(Dataset records)
▼

(** * State machine *)

(** [ALLOWED_RUN_TRANSITIONS.get(status, frozenset())] *)
Definition ALLOWED_RUN_TRANSITIONS (s : ResearchRunStatus) : list ResearchRunStatus :=
  match s with
  | RunStatus.CREATED => [RunStatus.PLANNING]
  | RunStatus.PLANNING => [RunStatus.PLANNED; RunStatus.BLOCKED; RunStatus.FAILED]
  | RunStatus.PLANNED => [RunStatus.RUNNING]
  | RunStatus.RUNNING =>
      [RunStatus.PAUSED; RunStatus.PARTIAL; RunStatus.BLOCKED; RunStatus.COMPLETED;
       RunStatus.FAILED; RunStatus.CANCELLED]
  | RunStatus.PAUSED => [RunStatus.RUNNING; RunStatus.CANCELLED]
  | _ => []
  end.

Definition TERMINAL_RUN_STATUSES : list ResearchRunStatus :=
  [RunStatus.COMPLETED; RunStatus.PARTIAL; RunStatus.BLOCKED; RunStatus.FAILED;
   RunStatus.CANCELLED].
Definition terminal (s : ResearchRunStatus) : bool := bool_decide (s ∈ TERMINAL_RUN_STATUSES).

(** The tables the run repository owns.  Events are in insertion order. *)
Record run_db := mkRunDb {
  db_requests : gset UUID;
  db_runs : gmap UUID ResearchAgentRunRecord;
  db_events : list ResearchRunEventWrite }.

Definition get_run (db : run_db) (rid : UUID) : option ResearchAgentRunRecord :=
  db_runs db !! rid.

Definition updated_run (r : ResearchAgentRunRecord) (v : ResearchRunUpdate) :
    ResearchAgentRunRecord :=
  mkRun (run_id r) (run_request_id r) (run_security_id r) (run_snapshot_id r)
    (run_research_as_of_time r) (up_target_status v) (run_policy_version r)
    (run_planner_version r) (run_tool_catalog_version r) (run_tool_catalog_checksum r)
    (run_idempotency_key r) (up_budget v) (up_warning_codes v) (up_terminal_reason_code v)
    (run_created_at r) (up_changed_at v)
    (if terminal (up_target_status v) then Some (up_changed_at v) else None).

(** [update_run]: compare-and-set on the expected status. *)
Definition update_run (db : run_db) (rid : UUID) (v : ResearchRunUpdate) :
    res (ResearchAgentRunRecord * run_db) :=
  match db_runs db !! rid with
  | Some r =>
      if bool_decide (run_status r = up_expected_status v) then
        let r' := updated_run r v in
        Ok (r', mkRunDb (db_requests db) (<[rid := r']> (db_runs db)) (db_events db))
      else raise LookupError "RESEARCH_RUN_STATE_MISMATCH"
  | None => raise LookupError "RESEARCH_RUN_STATE_MISMATCH"
  end.

(** [append_event]: primary key and (run, sequence) are unique. *)
Definition append_event (db : run_db) (ev : ResearchRunEventWrite) : res run_db :=
  reject_if (existsb (λ e, bool_decide (ev_id e = ev_id ev) ||
      bool_decide (ev_run_id e = ev_run_id ev) &&
      (ev_sequence_number e =? ev_sequence_number ev)) (db_events db))
    IntegrityError "research_run_events";;
  Ok (mkRunDb (db_requests db) (db_runs db) (db_events db ++ [ev])).

(** Events of one run, and [cli_agent.py:next_sequence] (their count plus 1). *)
Definition trail (db : run_db) (rid : UUID) : list ResearchRunEventWrite :=
  filter (λ e, ev_run_id e = rid) (db_events db).
#[global] Arguments trail : simpl never.
Definition next_sequence (db : run_db) (rid : UUID) : Z := Z.of_nat (length (trail db rid)) + 1.

(** [ResearchRunStateMachine.transition] *)
Definition transition (db : run_db) (now : time) (event_id : UUID) (rid : UUID)
    (target : ResearchRunStatus) (reason : option string) :
    res (ResearchAgentRunRecord * run_db) :=
  current ← require_some (get_run db rid)
    ResearchStateTransitionError "RESEARCH_RUN_NOT_FOUND";
  reject_if (negb (bool_decide (target ∈ ALLOWED_RUN_TRANSITIONS (run_status current))))
    ResearchStateTransitionError "ILLEGAL_RUN_STATE_TRANSITION";;
  let terminal_reason := if terminal target then reason else None in
  '(updated, db') ← update_run db rid
    (mkRunUpdate (run_status current) target (run_budget current) (run_warning_codes current)
      terminal_reason now);
  db'' ← append_event db' (mkRunEvent event_id rid (next_sequence db' rid)
    RunEvent.STATE_TRANSITION (Some (run_status current)) (Some target) reason now);
  Ok (updated, db'').

(** * Run creation and reuse *)

(** [idempotency.py:_REUSABLE], also the SQL filter of [find_reusable_run] and
    the partial unique index on the idempotency key. *)
Definition _REUSABLE : list ResearchRunStatus :=
  [RunStatus.CREATED; RunStatus.PLANNING; RunStatus.PLANNED; RunStatus.RUNNING;
   RunStatus.PAUSED; RunStatus.COMPLETED].

(** [is_reusable_run] *)
Definition is_reusable_run (r : ResearchAgentRunRecord) (policy : ResearchPolicyRecord) : bool :=
  if negb (bool_decide (run_policy_version r = pol_version policy)) then false
  else if bool_decide (run_status r ∈ _REUSABLE) then true
  else bool_decide (run_status r = RunStatus.PARTIAL) && pol_reuse_partial_runs policy.

Definition run_order (a b : ResearchAgentRunRecord) : bool :=
  (run_created_at a <? run_created_at b) ||
  ((run_created_at a =? run_created_at b) && str_ltb (uuid_str (run_id a)) (uuid_str (run_id b))).

Definition holds_key (key : string) (r : ResearchAgentRunRecord) : Prop :=
  run_idempotency_key r = key ∧ run_status r ∈ _REUSABLE.
#[export] Instance holds_key_dec key r : Decision (holds_key key r).
Proof. unfold holds_key. apply _. Defined.

(** [find_reusable_run] *)
Definition find_reusable_run (db : run_db) (key : string) : option ResearchAgentRunRecord :=
  head (sort_by run_order (filter (holds_key key) (map_to_list (db_runs db)).*2)).

(** [create_run]: reuse first, then insert. *)
Definition create_run (db : run_db) (v : ResearchAgentRunRecord) :
    res (ResearchAgentRunRecord * run_db) :=
  match find_reusable_run db (run_idempotency_key v) with
  | Some reusable => Ok (reusable, db)
  | None =>
      reject_if (negb (bool_decide (run_request_id v ∈ db_requests db)))
        LookupError "RESEARCH_REQUEST_NOT_FOUND";;
      reject_if (is_some (db_runs db !! run_id v)) IntegrityError "pk_research_agent_runs";;
      Ok (v, mkRunDb (db_requests db) (<[run_id v := v]> (db_runs db)) (db_events db))
  end.

(** [update_run_budget] *)
Definition update_run_budget (db : run_db) (now : time) (rid : UUID) (b : RunBudget) :
    res (ResearchAgentRunRecord * run_db) :=
  match db_runs db !! rid with
  | Some r =>
      if terminal (run_status r) then raise LookupError "RESEARCH_RUN_NOT_MUTABLE"
      else
        let r' := mkRun (run_id r) (run_request_id r) (run_security_id r) (run_snapshot_id r)
          (run_research_as_of_time r) (run_status r) (run_policy_version r)
          (run_planner_version r) (run_tool_catalog_version r) (run_tool_catalog_checksum r)
          (run_idempotency_key r) b (run_warning_codes r) (run_terminal_reason_code r)
          (run_created_at r) now (run_terminal_at r) in
        Ok (r', mkRunDb (db_requests db) (<[rid := r']> (db_runs db)) (db_events db))
  | None => raise LookupError "RESEARCH_RUN_NOT_MUTABLE"
  end.

(** [cli_agent.py:_budget]: the fresh budget of a new run. *)
Definition _budget (policy : ResearchPolicyRecord) : RunBudget :=
  mkBudget (pol_max_steps policy) (pol_max_tool_calls policy) (pol_max_calls_per_tool policy)
    (pol_max_retries_per_step policy) (pol_max_duration_seconds policy) 0 0 0 0 dzero ∅ ∅.

(** [research_run_idempotency_key] *)
Definition research_run_idempotency_key (normalized_request : string) (security_id snapshot_id : UUID)
    (as_of : time) (rtype : ResearchType) (sections : list ResearchSection)
    (policy_version planner_version catalog_checksum : string) : res string :=
  stable_checksum (VMap [
    ("normalized_request", VStr normalized_request);
    ("security_id", VUuid security_id);
    ("snapshot_id", VUuid snapshot_id);
    ("research_as_of_time", utc_time as_of);
    ("research_type", VStr (RType.value rtype));
    ("requested_sections", VList (map (λ s, VStr (RSection.value s)) sections));
    ("policy_version", VStr policy_version);
    ("planner_version", VStr planner_version);
    ("tool_catalog_checksum", VStr catalog_checksum)]).

(** * Controls *)

Definition _TERMINAL_STEPS : list ResearchStepStatus :=
  [StepStatus.PASS; StepStatus.PARTIAL; StepStatus.BLOCKED; StepStatus.FAIL; StepStatus.SKIPPED].

Record ResumeResult := mkResume {
  resumed_run : ResearchAgentRunRecord;
  completed_step_ids : list UUID; pending_step_ids : list UUID;
  reuse_unfinished_invocations : bool }.

(** The planning repository as the controls read it. *)
Record planning_db := mkPlanning {
  plans : gmap UUID ResearchPlanRecord;
  plan_steps : list ResearchStepRecord }.

Definition get_plan (p : planning_db) (rid : UUID) : option ResearchPlanRecord := plans p !! rid.

(** [list_steps]: ordered by step index, then id. *)
Definition step_order (a b : ResearchStepRecord) : bool :=
  (step_index (definition a) <? step_index (definition b)) ||
  ((step_index (definition a) =? step_index (definition b)) &&
   str_ltb (uuid_str (st_id a)) (uuid_str (st_id b))).
Definition list_steps (p : planning_db) (pid : UUID) : list ResearchStepRecord :=
  sort_by step_order (filter (λ s, st_plan_id s = pid) (plan_steps p)).

Section Controls.
Context (snapshot_validator : UUID → UUID → time → bool).

Definition _require (db : run_db) (rid : UUID) : res ResearchAgentRunRecord :=
  require_some (get_run db rid) ResearchRunControlError "RESEARCH_RUN_NOT_FOUND".

Definition pause (db : run_db) (now : time) (eid rid : UUID) :
    res (ResearchAgentRunRecord * run_db) :=
  run ← _require db rid;
  reject_if (negb (bool_decide (run_status run = RunStatus.RUNNING)))
    ResearchRunControlError "RUN_NOT_RUNNING";;
  transition db now eid rid RunStatus.PAUSED (Some "RUN_PAUSED").

Definition resume (db : run_db) (p : planning_db) (now : time) (eid rid : UUID)
    (current_policy : ResearchPolicyRecord) (current_catalog : ToolCatalogSnapshot) :
    res (ResumeResult * run_db) :=
  run ← _require db rid;
  reject_if (negb (bool_decide (run_status run = RunStatus.PAUSED)))
    ResearchRunControlError "RUN_NOT_PAUSED";;
  reject_if (negb (bool_decide (run_policy_version run = pol_version current_policy)))
    ResearchRunControlError "POLICY_VERSION_MISMATCH";;
  reject_if (negb (bool_decide (run_tool_catalog_version run = catalog_version current_catalog)))
    ResearchRunControlError "TOOL_CATALOG_VERSION_MISMATCH";;
  reject_if (negb (bool_decide (run_tool_catalog_checksum run = catalog_checksum current_catalog)))
    ResearchRunControlError "TOOL_CATALOG_CHECKSUM_MISMATCH";;
  reject_if (negb (snapshot_validator (run_security_id run) (run_snapshot_id run)
                     (run_research_as_of_time run)))
    ResearchRunControlError "SNAPSHOT_CONTEXT_MISMATCH";;
  plan ← require_some (get_plan p rid) ResearchRunControlError "RESEARCH_PLAN_NOT_FOUND";
  let steps := list_steps p (plan_id plan) in
  let completed := map st_id (filter (λ s, st_status s ∈ _TERMINAL_STEPS) steps) in
  let pending := map st_id (filter (λ s, st_status s ∉ _TERMINAL_STEPS) steps) in
  '(resumed, db') ← transition db now eid rid RunStatus.RUNNING (Some "RUN_RESUMED");
  Ok (mkResume resumed completed pending false, db').

Definition cancel (db : run_db) (now : time) (eid rid : UUID) :
    res (ResearchAgentRunRecord * run_db) :=
  run ← _require db rid;
  reject_if (negb (bool_decide (run_status run ∈ [RunStatus.RUNNING; RunStatus.PAUSED])))
    ResearchRunControlError "RUN_NOT_CANCELLABLE";;
  transition db now eid rid RunStatus.CANCELLED (Some "RUN_CANCELLED").
End Controls.

(** * Reachable databases *)

(** Every way the program changes the run tables.  New runs are created in
    status CREATED with a fresh budget ([_create_planned_run]). *)
Inductive db_step : run_db → run_db → Prop :=
| step_request db rid :
    db_step db (mkRunDb ({[rid]} ∪ db_requests db) (db_runs db) (db_events db))
| step_create db v r db' :
    run_status v = RunStatus.CREATED → run_terminal_at v = None →
    run_terminal_reason_code v = None → budget_within (run_budget v) →
    create_run db v = Ok (r, db') → db_step db db'
| step_transition db now eid rid target reason r db' :
    transition db now eid rid target reason = Ok (r, db') → db_step db db'
| step_budget db now rid b r r0 us db' :
    get_run db rid = Some r0 → consume_all (run_budget r0) us = Ok b →
    update_run_budget db now rid b = Ok (r, db') → db_step db db'.

Definition empty_db : run_db := mkRunDb ∅ ∅ [].
Definition reachable (db : run_db) : Prop := rtc db_step empty_db db.

(** Replaying an audit trail through the transition table. *)
Fixpoint replay (s : ResearchRunStatus) (evs : list ResearchRunEventWrite) :
    option ResearchRunStatus :=
  match evs with
  | [] => Some s
  | e :: evs =>
      match ev_from_status e, ev_to_status e with
      | Some a, Some b =>
          if bool_decide (a = s) && bool_decide (b ∈ ALLOWED_RUN_TRANSITIONS s)
          then replay b evs else None
      | _, _ => None
      end
  end.

(** * Budget lemmas *)

Lemma calls_total_insert m t n :
  calls_total (<[t := n]> m) = calls_total m - default 0 (m !! t) + n.
Proof.
  assert (Hcomm : ∀ (j1 j2 : string) (z1 z2 : Z) (y : Z), z1 + (z2 + y) = z2 + (z1 + y)) by lia.
  unfold calls_total. rewrite <- insert_delete_eq, map_fold_insert_L;
    [|intros; lia|apply lookup_delete_eq].
  destruct (m !! t) as [k|] eqn:E; cbn.
  - rewrite (map_fold_delete_L _ _ t k m); [lia|intros; lia|done].
  - rewrite delete_id by done. lia.
Qed.

Lemma calls_total_empty : calls_total ∅ = 0.
Proof. unfold calls_total. by rewrite map_fold_empty. Qed.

▲

Output, exactly and in full, the lines from the start of the entries above through the line that contains "RunStatus.CREATED => [RunStatus.PLANNING]".

(** * State machine *)

(** [ALLOWED_RUN_TRANSITIONS.get(status, frozenset())] *)
Definition ALLOWED_RUN_TRANSITIONS (s : ResearchRunStatus) : list ResearchRunStatus :=
  match s with
  | RunStatus.CREATED => [RunStatus.PLANNING]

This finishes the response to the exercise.